═════ EXCERPTED DATA ═════

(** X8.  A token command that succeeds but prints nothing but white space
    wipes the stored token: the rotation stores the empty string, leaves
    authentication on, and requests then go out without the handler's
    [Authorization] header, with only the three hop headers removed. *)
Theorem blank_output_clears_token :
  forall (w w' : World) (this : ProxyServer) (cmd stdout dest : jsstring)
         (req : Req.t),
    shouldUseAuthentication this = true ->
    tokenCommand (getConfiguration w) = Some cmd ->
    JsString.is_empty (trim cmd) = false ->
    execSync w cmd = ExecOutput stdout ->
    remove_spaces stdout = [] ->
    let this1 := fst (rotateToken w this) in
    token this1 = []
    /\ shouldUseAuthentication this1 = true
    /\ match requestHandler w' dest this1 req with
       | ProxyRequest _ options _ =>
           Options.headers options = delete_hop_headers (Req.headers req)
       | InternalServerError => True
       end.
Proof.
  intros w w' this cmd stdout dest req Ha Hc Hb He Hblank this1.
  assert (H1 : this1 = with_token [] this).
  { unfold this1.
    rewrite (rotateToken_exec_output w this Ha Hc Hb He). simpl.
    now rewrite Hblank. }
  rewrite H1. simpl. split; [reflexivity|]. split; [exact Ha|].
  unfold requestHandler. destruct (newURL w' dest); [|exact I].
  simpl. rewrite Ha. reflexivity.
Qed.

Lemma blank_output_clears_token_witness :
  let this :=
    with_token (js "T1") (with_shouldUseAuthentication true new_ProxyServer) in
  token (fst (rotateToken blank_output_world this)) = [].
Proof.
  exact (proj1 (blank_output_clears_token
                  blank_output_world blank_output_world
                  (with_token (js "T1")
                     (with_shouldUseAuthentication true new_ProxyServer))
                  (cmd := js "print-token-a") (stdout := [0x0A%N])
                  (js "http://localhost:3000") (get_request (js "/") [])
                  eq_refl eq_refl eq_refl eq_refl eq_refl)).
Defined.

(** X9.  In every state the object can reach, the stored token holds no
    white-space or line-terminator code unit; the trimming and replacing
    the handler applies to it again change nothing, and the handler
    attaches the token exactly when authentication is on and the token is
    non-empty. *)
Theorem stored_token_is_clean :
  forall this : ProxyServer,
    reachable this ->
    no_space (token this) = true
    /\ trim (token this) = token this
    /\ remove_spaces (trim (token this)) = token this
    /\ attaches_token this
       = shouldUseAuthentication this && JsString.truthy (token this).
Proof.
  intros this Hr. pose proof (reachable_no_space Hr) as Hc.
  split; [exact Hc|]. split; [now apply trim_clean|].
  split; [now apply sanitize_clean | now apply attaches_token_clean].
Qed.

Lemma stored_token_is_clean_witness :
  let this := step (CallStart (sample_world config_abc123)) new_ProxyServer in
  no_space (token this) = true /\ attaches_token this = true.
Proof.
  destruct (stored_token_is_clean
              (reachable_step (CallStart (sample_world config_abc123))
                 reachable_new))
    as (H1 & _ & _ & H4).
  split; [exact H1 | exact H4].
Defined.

═════
═════ EXCERPTED DATA ═════

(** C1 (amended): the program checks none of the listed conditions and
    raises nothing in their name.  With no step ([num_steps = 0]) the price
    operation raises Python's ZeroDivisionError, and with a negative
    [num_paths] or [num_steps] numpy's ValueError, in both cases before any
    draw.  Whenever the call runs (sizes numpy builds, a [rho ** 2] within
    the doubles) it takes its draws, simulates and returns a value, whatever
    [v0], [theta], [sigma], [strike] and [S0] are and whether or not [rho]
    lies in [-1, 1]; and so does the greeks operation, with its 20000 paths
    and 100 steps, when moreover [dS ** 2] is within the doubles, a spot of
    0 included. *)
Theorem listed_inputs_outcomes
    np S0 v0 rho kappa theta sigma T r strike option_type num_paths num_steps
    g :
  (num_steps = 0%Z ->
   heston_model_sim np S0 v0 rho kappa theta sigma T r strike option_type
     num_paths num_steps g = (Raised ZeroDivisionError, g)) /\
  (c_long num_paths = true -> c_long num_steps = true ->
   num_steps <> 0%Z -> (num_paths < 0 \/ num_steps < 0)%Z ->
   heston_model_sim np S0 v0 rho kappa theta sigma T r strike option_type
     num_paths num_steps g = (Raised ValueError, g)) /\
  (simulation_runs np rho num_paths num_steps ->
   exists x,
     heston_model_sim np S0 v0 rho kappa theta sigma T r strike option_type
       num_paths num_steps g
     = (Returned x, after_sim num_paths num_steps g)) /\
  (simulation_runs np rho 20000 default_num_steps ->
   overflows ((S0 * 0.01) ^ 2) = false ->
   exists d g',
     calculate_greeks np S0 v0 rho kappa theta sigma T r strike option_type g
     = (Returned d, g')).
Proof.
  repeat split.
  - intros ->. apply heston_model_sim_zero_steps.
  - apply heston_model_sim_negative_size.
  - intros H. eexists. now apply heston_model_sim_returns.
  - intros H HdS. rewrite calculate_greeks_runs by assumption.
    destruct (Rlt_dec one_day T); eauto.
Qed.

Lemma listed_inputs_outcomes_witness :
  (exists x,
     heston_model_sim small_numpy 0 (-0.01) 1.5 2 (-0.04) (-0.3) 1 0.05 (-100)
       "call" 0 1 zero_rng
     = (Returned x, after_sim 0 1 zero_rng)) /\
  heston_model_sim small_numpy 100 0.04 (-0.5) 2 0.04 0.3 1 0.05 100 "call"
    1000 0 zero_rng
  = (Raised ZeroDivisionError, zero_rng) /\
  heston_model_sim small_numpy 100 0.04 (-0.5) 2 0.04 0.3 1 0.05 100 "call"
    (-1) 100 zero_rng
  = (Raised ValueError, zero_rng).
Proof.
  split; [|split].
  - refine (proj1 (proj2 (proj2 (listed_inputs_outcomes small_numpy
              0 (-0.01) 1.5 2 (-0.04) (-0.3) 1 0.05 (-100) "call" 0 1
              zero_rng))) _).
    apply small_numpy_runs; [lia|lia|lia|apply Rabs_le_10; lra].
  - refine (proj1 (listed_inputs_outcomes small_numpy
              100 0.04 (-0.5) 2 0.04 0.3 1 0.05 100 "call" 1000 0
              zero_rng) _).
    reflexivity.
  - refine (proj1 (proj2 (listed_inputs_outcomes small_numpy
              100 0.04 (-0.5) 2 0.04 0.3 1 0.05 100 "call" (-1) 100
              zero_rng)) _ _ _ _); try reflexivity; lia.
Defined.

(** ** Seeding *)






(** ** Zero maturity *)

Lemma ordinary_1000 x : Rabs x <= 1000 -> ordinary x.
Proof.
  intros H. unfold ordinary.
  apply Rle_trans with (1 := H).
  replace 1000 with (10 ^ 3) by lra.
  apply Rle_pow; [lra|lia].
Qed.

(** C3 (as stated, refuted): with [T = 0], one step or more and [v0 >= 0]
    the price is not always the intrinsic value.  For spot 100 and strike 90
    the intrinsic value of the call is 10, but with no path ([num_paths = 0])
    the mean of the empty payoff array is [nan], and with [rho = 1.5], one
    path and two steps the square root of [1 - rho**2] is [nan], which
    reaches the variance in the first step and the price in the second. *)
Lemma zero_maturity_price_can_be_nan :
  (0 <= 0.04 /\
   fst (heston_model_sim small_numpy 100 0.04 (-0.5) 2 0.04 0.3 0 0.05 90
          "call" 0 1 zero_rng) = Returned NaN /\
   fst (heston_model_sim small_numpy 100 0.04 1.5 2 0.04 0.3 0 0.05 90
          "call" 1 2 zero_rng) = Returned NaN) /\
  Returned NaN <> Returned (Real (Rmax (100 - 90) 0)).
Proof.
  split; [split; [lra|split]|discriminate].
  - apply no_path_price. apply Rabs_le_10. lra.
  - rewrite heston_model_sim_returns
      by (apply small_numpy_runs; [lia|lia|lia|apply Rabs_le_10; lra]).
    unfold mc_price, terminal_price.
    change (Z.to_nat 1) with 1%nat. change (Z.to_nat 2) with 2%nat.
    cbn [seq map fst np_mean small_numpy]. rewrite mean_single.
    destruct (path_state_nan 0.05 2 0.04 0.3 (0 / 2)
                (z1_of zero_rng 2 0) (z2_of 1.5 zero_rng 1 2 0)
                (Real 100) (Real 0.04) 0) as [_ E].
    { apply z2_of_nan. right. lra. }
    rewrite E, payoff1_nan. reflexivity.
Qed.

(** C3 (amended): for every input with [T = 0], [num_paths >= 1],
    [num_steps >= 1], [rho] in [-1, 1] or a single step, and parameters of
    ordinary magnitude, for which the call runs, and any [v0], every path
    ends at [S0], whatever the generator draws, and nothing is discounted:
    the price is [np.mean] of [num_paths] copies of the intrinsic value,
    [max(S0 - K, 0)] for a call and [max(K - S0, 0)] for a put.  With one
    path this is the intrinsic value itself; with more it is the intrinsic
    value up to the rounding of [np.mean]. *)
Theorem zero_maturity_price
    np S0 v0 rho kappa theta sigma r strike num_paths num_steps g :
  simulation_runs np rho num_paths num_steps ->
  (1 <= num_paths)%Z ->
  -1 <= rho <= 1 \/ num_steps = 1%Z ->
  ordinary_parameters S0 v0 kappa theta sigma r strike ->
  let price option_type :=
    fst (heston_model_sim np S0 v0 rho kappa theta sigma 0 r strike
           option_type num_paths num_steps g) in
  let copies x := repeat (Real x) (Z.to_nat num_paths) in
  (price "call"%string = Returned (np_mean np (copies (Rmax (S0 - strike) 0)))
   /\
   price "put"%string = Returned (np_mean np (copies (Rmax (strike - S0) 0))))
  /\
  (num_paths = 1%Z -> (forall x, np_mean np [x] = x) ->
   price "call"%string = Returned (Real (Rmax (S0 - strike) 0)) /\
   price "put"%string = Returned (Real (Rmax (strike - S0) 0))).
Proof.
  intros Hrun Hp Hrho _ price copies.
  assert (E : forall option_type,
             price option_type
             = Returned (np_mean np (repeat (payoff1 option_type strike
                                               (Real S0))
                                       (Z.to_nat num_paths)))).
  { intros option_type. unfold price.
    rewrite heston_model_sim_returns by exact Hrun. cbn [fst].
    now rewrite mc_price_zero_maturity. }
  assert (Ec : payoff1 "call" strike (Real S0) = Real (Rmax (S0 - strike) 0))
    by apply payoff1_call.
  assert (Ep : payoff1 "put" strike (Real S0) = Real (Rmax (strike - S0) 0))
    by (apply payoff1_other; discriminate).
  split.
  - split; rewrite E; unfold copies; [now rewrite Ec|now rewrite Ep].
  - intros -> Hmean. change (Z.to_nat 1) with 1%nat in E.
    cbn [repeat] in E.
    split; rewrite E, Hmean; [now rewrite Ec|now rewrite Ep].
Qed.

═════

→ **WHAT TO WORK ON**: In the records, find every line that has the string "Raised" and copy it.

→ **THE ANSWER**:
     num_paths num_steps g = (Raised ZeroDivisionError, g)) /\
     num_paths num_steps g = (Raised ValueError, g)) /\
  = (Raised ZeroDivisionError, zero_rng) /\
  = (Raised ValueError, zero_rng).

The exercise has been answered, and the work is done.